[Saved data entries]
▼▼▼
(* ===== verification/IssueLists.v ===== *)
(** * The issue lists of the frontend

    [useOrgIssues.ts] and [useInfiniteOrgIssues.ts]: the issues of an organisation with what
    the connected contributor has applied for, in one go ([One]) and page by page
    ([Infinite]); the filters, the order and the apply and withdraw buttons of
    [OrgIssuesPage.tsx] ([Listing]). *)

From Stdlib Require Import String Ascii Sorted.
From S2P Require Import Prelude Js Url Http Decimal Paging Browser.
From S2P Require Import Client Validation Db Contributors Orgs Soroban Xdr Transactions.

#[local] Open Scope string_scope.
#[local] Open Scope list_scope.
#[local] Open Scope Z_scope.

(** ** What both hooks share *)

Inductive IssueStatus := open | applied | assigned.

#[export] Instance issue_status_eq_dec : EqDecision IssueStatus.
Proof. solve_decision. Defined.

Record OrgIssue := mkOrgIssue {
  oi_issue_id : option json; oi_org_id : option json; oi_title : option json;
  oi_status : IssueStatus; oi_reward_xlm : option json; oi_created_at : option json;
  oi_labels : option json; oi_difficulty : option json; oi_applicant_count : option json;
}.

(** [new Set(...)] of the ids and [has]: [undefined] is a member like any other. *)
Definition same (a b : option json) : bool :=
  match a, b with
  | None, None => true
  | Some x, Some y => strict_eq x y
  | _, _ => false
  end.
Definition has (x : option json) (s : list (option json)) : bool := existsb (same x) s.

Definition not_a_function (f : string) : exn := ErrorObj "TypeError" (f +:+ " is not a function").

(** [l.map(f)] on a parsed value. *)
Definition map_array {A} (f : json → outcome A) (v : json) : outcome (list A) :=
  match v with
  | JArr l => map_outcome f l
  | JNull => Throw (null_property "map")
  | _ => Throw (not_a_function "map")
  end.

(** [(a) => a.issue_id]. *)
Definition issue_id_of (a : json) : outcome (option json) := Url.get "issue_id" a.

(** The row of a raw issue. *)
Definition issue_row (applied_ids assigned_ids : list (option json)) (raw : json) : OrgIssue :=
  let id := prop "issue_id" raw in
  mkOrgIssue id (prop "org_id" raw) (prop "title" raw)
    (if has id assigned_ids then assigned else if has id applied_ids then applied else open)
    (prop "reward_xlm" raw) (prop "created_at" raw) (prop "labels" raw) (prop "difficulty" raw)
    (prop "applicant_count" raw).

Definition merge_issue (applied_ids assigned_ids : list (option json)) (raw : json) :
    outcome OrgIssue :=
  match raw with
  | JNull => Throw (null_property "issue_id")
  | _ => Ret (issue_row applied_ids assigned_ids raw)
  end.

(** A response that is [fulfilled] and [ok], with its body. *)
Definition ok_body (r : reply) : option (option json) :=
  match r with
  | Answered code body => if ok code then Some body else None
  | Rejected _ => None
  end.

(** The ids in a list of applications or assignments, [None] when the list is not used. *)
Definition ids_of (r : reply) : outcome (option (list (option json))) :=
  match ok_body r with
  | None => Ret None
  | Some None => Throw bad_json
  | Some (Some v) =>
      match map_array issue_id_of v with Ret l => Ret (Some l) | Throw e => Throw e end
  end.

(** [stats.byOrganization?.find((r) => r.org_id === orgId)]. *)
Fixpoint find_org (orgId : string) (l : list json) : outcome (option json) :=
  match l with
  | [] => Ret None
  | JNull :: _ => Throw (null_property "org_id")
  | r :: l' => if same (prop "org_id" r) (Some (JStr orgId)) then Ret (Some r) else find_org orgId l'
  end.

(** The two counts of the contributor. *)
Definition counts_of (orgId : string) (r : reply) : outcome (option (json * json)) :=
  match ok_body r with
  | None => Ret None
  | Some None => Throw bad_json
  | Some (Some JNull) => Throw (null_property "totalApplications")
  | Some (Some stats) =>
      let total := nullish_or (prop "totalApplications" stats) (jint 0) in
      match nullish_or (prop "byOrganization" stats) JNull with
      | JNull => Ret (Some (total, jint 0))
      | JArr l =>
          match find_org orgId l with
          | Throw e => Throw e
          | Ret row => Ret (Some (total, nullish_or (row ≫= prop "assignments") (jint 0)))
          end
      | _ => Throw (not_a_function "find")
      end
  end.

(** [setIssueStatus]. *)
Definition set_issue_status (id : option json) (st : IssueStatus) (l : list OrgIssue) :
    list OrgIssue :=
  (λ i, if same (oi_issue_id i) id
        then mkOrgIssue (oi_issue_id i) (oi_org_id i) (oi_title i) st (oi_reward_xlm i)
               (oi_created_at i) (oi_labels i) (oi_difficulty i) (oi_applicant_count i)
        else i) <$> l.

Record settled := mkSettled { appsRes : reply; asgnRes : reply; statsRes : reply }.

Definition issues_failed (code : Z) : exn := Error ("Issues fetch failed: " +:+ pretty code).

(** The body of a list of issues. *)
Definition raw_issues (r : reply) : outcome json :=
  match r with
  | Rejected e => Throw e
  | Answered code body =>
      if ok code then match body with Some v => Ret v | None => Throw bad_json end
      else Throw (issues_failed code)
  end.

(** ** All issues at once *)

Module One.

Record params := mkParams { orgId : string; contributor : option string }.

Record state := mkState {
  issues : list OrgIssue; loading : bool; error : option string;
  globalAppCount : json; orgAssignCount : json;
}.

(** The body of the [try]: the issues, then, for a connected contributor, the rest. *)
Definition decode (p : params) (r : reply * settled) : outcome (list OrgIssue * (json * json)) :=
  match raw_issues r.1 with
  | Throw e => Throw e
  | Ret raw =>
      let merged apps asgns counts :=
        match map_array (merge_issue (default [] apps) (default [] asgns)) raw with
        | Throw e => Throw e
        | Ret l => Ret (l, default (jint 0, jint 0) counts)
        end in
      match filled (contributor p) with
      | None => merged None None None
      | Some _ =>
          match ids_of (appsRes r.2) with
          | Throw e => Throw e
          | Ret apps =>
              match ids_of (asgnRes r.2) with
              | Throw e => Throw e
              | Ret asgns =>
                  match counts_of (orgId p) (statsRes r.2) with
                  | Throw e => Throw e
                  | Ret counts => merged apps asgns counts
                  end
              end
          end
      end
  end.

Definition receive (p : params) (r : reply * settled) (s : state) : state :=
  match decode p r with
  | Ret (l, (g, o)) => mkState l (loading s) (error s) g o
  | Throw e => mkState (issues s) (loading s) (Some (error_message "Unknown error" e))
                 (globalAppCount s) (orgAssignCount s)
  end.

Definition useOrgIssues : hook params (reply * settled) state :=
  Hook false (λ _, true) id
    (λ _ s, mkState (issues s) true None (globalAppCount s) (orgAssignCount s)) receive
    (λ s, mkState (issues s) false (error s) (globalAppCount s) (orgAssignCount s)).

End One.

(** ** Page by page *)

Module Infinite.

Definition PAGE_SIZE : Z := 20.

Record params := mkParams { orgId : string; contributor : option string }.

(** What the one fetch that may run is waiting for. *)
Inductive waiting := AwaitState | AwaitPage.

Record fetching := mkFetching { f_params : params; f_offset : Z; f_waits : waiting }.

Record state := mkState {
  current : params;                      (** the parameters on screen *)
  issues : list OrgIssue;
  loading : bool;
  hasMore : bool;
  error : option string;
  globalAppCount : json;
  orgAssignCount : json;
  offsetRef : Z;
  fetchingRef : option fetching;
  appliedRef : list (option json);
  assignedRef : list (option json);
}.

Definition page_query (offset : Z) : list (string * json) :=
  [("limit", JStr (pretty PAGE_SIZE)); ("offset", JStr (pretty offset))].

(** The references and the list are cleared, for a change of parameters or a refresh. *)
Definition clear (s : state) : state :=
  mkState (current s) [] (loading s) true (error s) (globalAppCount s) (orgAssignCount s) 0
    (fetchingRef s) [] [].

(** [fetchPage(offset)], up to its first [await]. *)
Definition fetchPage (p : params) (offset : Z) (s : state) : state :=
  match fetchingRef s with
  | Some _ => s
  | None =>
      let waits := if (offset =? 0) && (match filled (contributor p) with Some _ => true | _ => false end)
                   then AwaitState else AwaitPage in
      mkState (current s) (issues s) true (hasMore s) None (globalAppCount s) (orgAssignCount s)
        (offsetRef s) (Some (mkFetching p offset waits)) (appliedRef s) (assignedRef s)
  end.

(** Its [catch] and its [finally]. *)
Definition failed (e : exn) (s : state) : state :=
  mkState (current s) (issues s) false (hasMore s) (Some (error_message "Unknown error" e))
    (globalAppCount s) (orgAssignCount s) (offsetRef s) None (appliedRef s) (assignedRef s).

(** [fetchContributorState], from its [await]: what is read before something throws stays. *)
Definition contributor_state (f : fetching) (r : settled) (s : state) : state :=
  let set app asg g o w :=
    mkState (current s) (issues s) (loading s) (hasMore s) (error s) g o (offsetRef s) w app asg in
  let app0 := appliedRef s in
  let asg0 := assignedRef s in
  let g0 := globalAppCount s in
  let o0 := orgAssignCount s in
  match ids_of (appsRes r) with
  | Throw e => failed e s
  | Ret apps =>
      let app := default app0 apps in
      match ids_of (asgnRes r) with
      | Throw e => failed e (set app asg0 g0 o0 None)
      | Ret asgns =>
          let asg := default asg0 asgns in
          match counts_of (orgId (f_params f)) (statsRes r) with
          | Throw e => failed e (set app asg g0 o0 None)
          | Ret counts =>
              let '(g, o) := default (g0, o0) counts in
              set app asg g o (Some (mkFetching (f_params f) (f_offset f) AwaitPage))
          end
      end
  end.

(** The rest of [fetchPage], once the page is there. *)
Definition page_arrived (f : fetching) (r : reply) (s : state) : state :=
  match raw_issues r with
  | Throw e => failed e s
  | Ret raw =>
      match map_array (merge_issue (appliedRef s) (assignedRef s)) raw with
      | Throw e => failed e s
      | Ret merged =>
          let n := zlen merged in
          mkState (current s) (if f_offset f =? 0 then merged else issues s ++ merged) false
            (n =? PAGE_SIZE) (error s) (globalAppCount s) (orgAssignCount s) (f_offset f + n) None
            (appliedRef s) (assignedRef s)
      end
  end.

Inductive event :=
  | Render (p : params)
  | LoadMore
  | Refresh
  | StateArrived (r : settled)
  | PageArrived (r : reply)
  | SetStatus (id : option json) (st : IssueStatus).

Definition set_current (p : params) (s : state) : state :=
  mkState p (issues s) (loading s) (hasMore s) (error s) (globalAppCount s) (orgAssignCount s)
    (offsetRef s) (fetchingRef s) (appliedRef s) (assignedRef s).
▲▲▲
Set down, unchanged, only those lines above that fall between the line with "let app0 := appliedRef s in" and the line with "Render (p : params)", the two end lines included.

  let app0 := appliedRef s in
  let asg0 := assignedRef s in
  let g0 := globalAppCount s in
  let o0 := orgAssignCount s in
  match ids_of (appsRes r) with
  | Throw e => failed e s
  | Ret apps =>
      let app := default app0 apps in
      match ids_of (asgnRes r) with
      | Throw e => failed e (set app asg0 g0 o0 None)
      | Ret asgns =>
          let asg := default asg0 asgns in
          match counts_of (orgId (f_params f)) (statsRes r) with
          | Throw e => failed e (set app asg g0 o0 None)
          | Ret counts =>
              let '(g, o) := default (g0, o0) counts in
              set app asg g o (Some (mkFetching (f_params f) (f_offset f) AwaitPage))
          end
      end
  end.

(** The rest of [fetchPage], once the page is there. *)
Definition page_arrived (f : fetching) (r : reply) (s : state) : state :=
  match raw_issues r with
  | Throw e => failed e s
  | Ret raw =>
      match map_array (merge_issue (appliedRef s) (assignedRef s)) raw with
      | Throw e => failed e s
      | Ret merged =>
          let n := zlen merged in
          mkState (current s) (if f_offset f =? 0 then merged else issues s ++ merged) false
            (n =? PAGE_SIZE) (error s) (globalAppCount s) (orgAssignCount s) (f_offset f + n) None
            (appliedRef s) (assignedRef s)
      end
  end.

Inductive event :=
  | Render (p : params)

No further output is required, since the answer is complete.